On the way out, I asked Dr. Gold if he thought I was crazy. I really wanted to know. He said that no one thinks I'm crazy, but I told him that my parents think I'm crazy, and so do my teachers and friends and Dr. Katz. Then he didn't say anything, so I asked him why I have to go to a shrink if I'm not crazy. That's when Dr. Gold said that people see psychiatrists just to have someone to talk to. I'll bet Dr. Katz told him how I have no friends left at school. I knew Dr. Gold wanted me to go because he had another person waiting, but I had one last question first.

"Why are psychiatrists called shrinks?" I asked. Dr. Gold laughed for the first time and said that the word comes from an old wives' tale about healers who had the power to shrink the heads of their patients. Then he practically pushed me out the exit door. So I walked to the elevator, then I figured I'd take the stairs for the exercise. I usually count the number of stairs to figure out how many calories I'm burning, but today I was still thinking about what Dr. Gold said. I mean, if a shrink can shrink you, maybe seeing Dr. Gold once a week won't be that bad.
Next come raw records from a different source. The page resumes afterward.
(* ===== verification/System.v ===== *)
(** * Runs of the xv6 kernel on one CPU

    The operations of [Proc] and [Sched] as the labelled steps of a machine
    with one CPU: system calls of the running process, wakeups, timer ticks.
    A step is a stretch of code that runs with interrupts off, so that a tick
    can come between any two; [kfork] is three of them.  After each step the
    scheduler gives a free CPU to a process. *)

From stdpp Require Import functions.
From S2P Require Import Prelude Proc Sched.

Open Scope Z_scope.

(** Where a process is in [kfork]: the child is allocated, or has its parent. *)
Inductive fork_stage :=
  | Allocated (np : nat)
  | Adopted (np : nat).

Definition forked (st : fork_stage) : nat :=
  match st with Allocated np | Adopted np => np end.

Record system := {
  kern : kernel;
  cpu : option nat;   (** the process that runs *)
  next_slot : nat;    (** where a round-robin scan goes on *)
  forking : nat → option fork_stage;
  panicked : bool;    (** init spins in [panic] *)
}.

Inductive op :=
  | Tick
  | SleepPrepare (c : chan_addr)
  | Sleep
  | Wakeup (c : chan_addr)
  | Kill (id : Z)
  | Fork (memory copied : bool)
  | ForkParent
  | ForkRun
  | Exit (status : Z)
  | Wait (copied : bool).

#[export] Instance op_eq_dec : EqDecision op.
Proof. solve_decision. Defined.

(** A fork that no interrupt comes into. *)
Definition spawn : list op := [Fork true true; ForkParent; ForkRun].

Section Policy.
Context (pol : policy).
(** An operation other than a tick. *)
Lemma proc_op_tame o c s :
  system_ok s → cpu s = Some c →
  tame_table (kern s) (kern (proc_op MLFQ o c s)) ∧
  (cpu (proc_op MLFQ o c s) = cpu s ∨ cpu (proc_op MLFQ o c s) = None).
Proof.
  unfold system_ok, system_within. intros Hok Hc. rewrite Hc in Hok.
  assert (Hsame : tame_table (kern s) (kern s) ∧ (cpu s = cpu s ∨ cpu s = None))
    by (split; [apply tame_table_refl|by left]).
  unfold proc_op. case_if; [done|].
  destruct (forking s c) as [[np|np]|] eqn:Hf, o as [|ch| |ch|id|memory copied| | |status|copied];
    try exact Hsame.
  - split; [apply tame_with_parent|by left].
  - destruct (ok_forks _ _ Hok c _ Hf) as (p & Hp & Hs).
    split; [by eapply tame_fork_run|by left].
  - split; [apply tame_sleep_prepare|by left].
  - assert (Ht : tame_table (kern s) (fst (sleep MLFQ c (kern s)))).
    { apply tame_sleep. intros p Hp. by apply (ok_running _ _ Hok c p Hp). }
    destruct (sleep MLFQ c (kern s)) as [k' []]; cbn; auto.
  - pose proof (tame_fork_alloc memory copied (kern s)) as Ht.
    destruct (fork_alloc memory copied (kern s)) as [k' [np|]]; cbn; auto.
  - destruct (kexit MLFQ c status (kern s)) as [k'|] eqn:E; [|exact Hsame].
    cbn. split; [by eapply tame_kexit|by right].
  - split; [apply tame_wait_body|by left].
Qed.

Lemma sys_op_tame o s :
  system_ok s → o ≠ Tick →
  tame_table (kern s) (kern (sys_op MLFQ o s)) ∧
  (cpu (sys_op MLFQ o s) = cpu s ∨ cpu (sys_op MLFQ o s) = None).
Proof.
  intros Hok Ho.
  assert (Hd : let s' := match cpu s with Some i => proc_op MLFQ o i s | None => s end in
    tame_table (kern s) (kern s') ∧ (cpu s' = cpu s ∨ cpu s' = None)).
  { destruct (cpu s) as [c|] eqn:Hc; cbn.
    - rewrite <-Hc. by apply proc_op_tame.
    - split; [apply tame_table_refl|by left]. }
  destruct o; try done; cbn [sys_op].
  - split; [apply tame_wakeup|by left].
  - split; [apply tame_kkill|by left].
Qed.

(** The clock between two boosts. *)
Lemma clockintr_tame k :
  u32 (ticks k + 1) mod BOOST ≠ 0 →
  length (procs (clockintr MLFQ k)) = length (procs k) ∧
  ∀ j p p', procs k !! j = Some p → procs (clockintr MLFQ k) !! j = Some p' →
    tame (ticks (clockintr MLFQ k)) p p' ∧
    (state p = RUNNING → queue p' = queue p ∧ ticks_in_slice p' = ticks_in_slice p + 1).
Proof.
  intros Hb. rewrite ticks_clockintr. unfold clockintr, if_mlfq. rewrite decide_True by done.
  cbn [ticks procs set_procs update_proc_time wakeup]. rewrite (proj2 (Z.eqb_neq _ _) Hb).
  cbn [procs set_procs update_proc_time wakeup].
  split; [by rewrite !length_fmap|]. intros j p p' Hp. rewrite !list_lookup_fmap, Hp.
  intros [= <-]. generalize (u32 (ticks k + 1)). intros now. clear.
  unfold wake_proc, make_runnable, account, if_mlfq. destruct p as [st].
  destruct st; repeat case_decide; cbn in *; (split; [split_and!|]); unfold active; cbn; intros; try done;
    try (intuition congruence).
Qed.
Inductive smp_step (s : smp) : smp → Prop :=
  | smp_visit c q j best p :
      cpus s !! c = Some (Scan q j best) → procs (smp_kern s) !! j = Some p →
      ¬ locked (cpus s) j →
      smp_step s (with_cpu s (smp_kern s) c
                    (Scan q (S j) (visit q j best (procs (smp_kern s)) p)))
  | smp_next c q j :
      cpus s !! c = Some (Scan q j None) → procs (smp_kern s) !! j = None →
      smp_step s (with_cpu s (smp_kern s) c (Scan (if q <? 3 then q + 1 else 0) 0 None))
  | smp_switch c q j b p :
      cpus s !! c = Some (Scan q j (Some b)) → procs (smp_kern s) !! j = None →
      procs (smp_kern s) !! b = Some p →
      smp_step s (with_cpu s (set_entry b (with_state RUNNING p) (smp_kern s)) c (Run b))
  | smp_leave c i p p' :
      cpus s !! c = Some (Run i) → procs (smp_kern s) !! i = Some p →
      ¬ locked (cpus s) i → leave_step (smp_kern s) p p' →
      smp_step s (with_cpu s (set_entry i p' (smp_kern s)) c (Scan 0 0 None))
  | smp_entry i p p' :
      procs (smp_kern s) !! i = Some p → ¬ locked (cpus s) i →
      entry_step (smp_kern s) p p' →
      smp_step s {| smp_kern := set_entry i p' (smp_kern s); cpus := cpus s |}
  | smp_sched c i p qu t e :
      (** the queue and the slice of a process, changed without its lock by the
          timer interrupt of its own CPU *)
      cpus s !! c = Some (Run i) → procs (smp_kern s) !! i = Some p →
      smp_step s {| smp_kern := set_entry i (with_sched qu t e p) (smp_kern s);
                    cpus := cpus s |}
  | smp_parent i p pp :
      procs (smp_kern s) !! i = Some p →
      smp_step s {| smp_kern := set_entry i (with_parent pp p) (smp_kern s);
                    cpus := cpus s |}
  | smp_kernel k :
      (** the clock and the pid counter *)
      procs k = procs (smp_kern s) →
      smp_step s {| smp_kern := k; cpus := cpus s |}.

(** All CPUs start in their scheduler. *)
Definition smp_boot : smp :=
  {| smp_kern := userinit procinit; cpus := replicate NCPU (Scan 0 0 None) |}.

Inductive smp_reachable : smp → Prop :=
  | smp_reachable_boot : smp_reachable smp_boot
  | smp_reachable_step s s' : smp_reachable s → smp_step s s' → smp_reachable s'.
(** The children of the stages, in the state in which they are all forked. *)
Lemma wp_fork_new pipefds ios owns hi t sync L (Q : list Z → sh → Prop) s1 :
  plumbed (s_fds s) np pipefds t → length pipefds = n - 1 → opened_after t L s1 →
  own_here hi ios owns (s_fds s1) (s_kids s1) →
  (∀ k st io own path pid, stages !! k = Some st → ios !! k = Some io →
     io_good (np + (n - 1)) st io own (s_fds s1) →
     X {| c_pid := pid; c_role := Command k path (exec_argv st) sync;
          c_fds := stage_table k (bool_decide (S k = n)) st io pipefds (s_fds s1) |}) →
  (∀ pids s', all_new s' → Q pids s') →
  wp_new (fork_stages sys_ok pid_of 0 (zip stages ios) pipefds sync (-1) []) Q s1.
Proof using Hs HX.
  intros Hp Hlen Ho Hok HXc HQ. destruct (op_kids _ _ _ _ _ _ Ho) as (new1 & Hk1 & HF1).
  pose proof (ready_opened _ _ _ _ _ _ Hp Hlen Ho) as Hrd.
  destruct (ios_ok_length _ _ _ _ _ _ _ _ _ _ Hok) as [Hl1 _].
  assert (Ho' : opened t (np + (n - 1)) (s_kids s1) (λ c, wired_here owns c ∧ X c) L s1).
  { destruct Ho. split; try done. exists []. by rewrite app_nil_r. }
  eapply (wp_conseq _ (λ _ s', opened t (np + (n - 1)) (s_kids s1)
    (λ c, wired_here owns c ∧ X c) L s')).
  2: { apply (wp_fork_stages_all _ _ (length (s_kids s))); [rewrite Hk1, length_app; lia|].
       intros pids s2 Hpre Hall. exact (conj Hpre Hall). }
  1: eapply wp_fork_stages; [exact Ho'| |by auto].
  - intros k st io path pid Hk Hr. simpl. rewrite length_zip_with, Hl1, Nat.min_id.
    apply lookup_zip_Some in Hk as [Hst Hio].
    destruct (ios_ok_lookup _ _ _ _ _ _ _ _ _ _ _ _ _ Hok Hst Hio) as (own & lo' & hi' & Hown & Hlo & Hg).
    pose proof (io_ok_good _ _ _ _ _ _ _ _ _ _ _ Hlo Hg) as Hgood.
    split; [|by eapply HXc]. eapply stage_wired; try done. destruct Hg as [<- _]. done.
  - intros pids s2 Ho2 [_ Hall]. apply HQ. destruct (op_kids _ _ _ _ _ _ Ho2) as (new2 & Hk2 & HF2).
    exists owns, (new1 ++ new2). rewrite Hk2, Hk1, app_assoc. split; [done|].
    split; [eapply served_opened; [exact Hk1|exact Hok|]; by rewrite app_assoc, <-Hk1, <-Hk2|]. apply Forall_app. split; [|done].
    eapply Forall_impl; [exact HF1|]. intros c Hc. split; [by apply helper_ok_wired|apply HX, Hc].
Qed.
End Runs.

Ltac calm_step :=
  lazymatch goal with
  | |- calm _ (mbind _ _) => apply calm_bind; [|intros ?]
  | |- calm _ (close_all_pipes _) => apply calm_close_list
  | |- calm _ (close_ios _) => apply calm_close_ios
  | |- calm _ (close_opt _) => apply calm_close_opt
  | |- calm _ (if ?b then _ else _) => destruct b
  | |- calm _ (match ?x with Exited _ => _ | _ => _ end) => destruct x
  | |- calm _ (mret _) => apply stays_calm, stays_ret
  | |- calm _ (gets _) => apply stays_calm, stays_gets
  | |- calm _ (on_jobs _) => apply stays_calm, stays_on_jobs
  | |- calm _ (print _) => apply stays_calm, stays_tell
  | |- calm _ (register_stages _ _ _ _) => apply stays_calm, stays_register_stages
  | |- calm _ (wait_stages _ _ _ _) => apply waits_calm, waits_wait_stages
  end.

Section Both.
Context (sys_ok : nat → bool) (pid_of : nat → Z) (status_of : Z → option wait_status).
Context (resolve : cstr → option cstr).
Context (stages : list command_stage) (s : sh) (Hs : standard s) (Hn : 2 ≤ length stages).

(** The child waits on the read end of a pipe whose write end it holds. *)
Definition waits_on_itself (c : child) : Prop :=
  match c_role c with
  | Command _ _ _ (Some r) => ∃ q w, c_fds c !! r = Some (PipeR q) ∧ c_fds c !! w = Some (PipeW q)
  | Command _ _ _ None => ∃ m, sys_ok m = false
  | _ => True
  end.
When I got home from Dr. Gold's, Mom and Dad wanted to know how the appointment went. "What did Dr. Gold say?" Mom wondered. She probably wanted to know if he figured out why I'm ruining her life. I told her that we just played chess for a while, which didn't thrill Dad too much. "I paid that man eighty dollars so you could play chess?" he asked. "I guess," I said, but then I thought his vein might start popping out, and I didn't feel like getting in a fight right before we had to leave for Parents' Night at school. So before anyone could scream at me, I ran up to my room. Besides, I couldn't wait to change out of that itchy mohair sweater.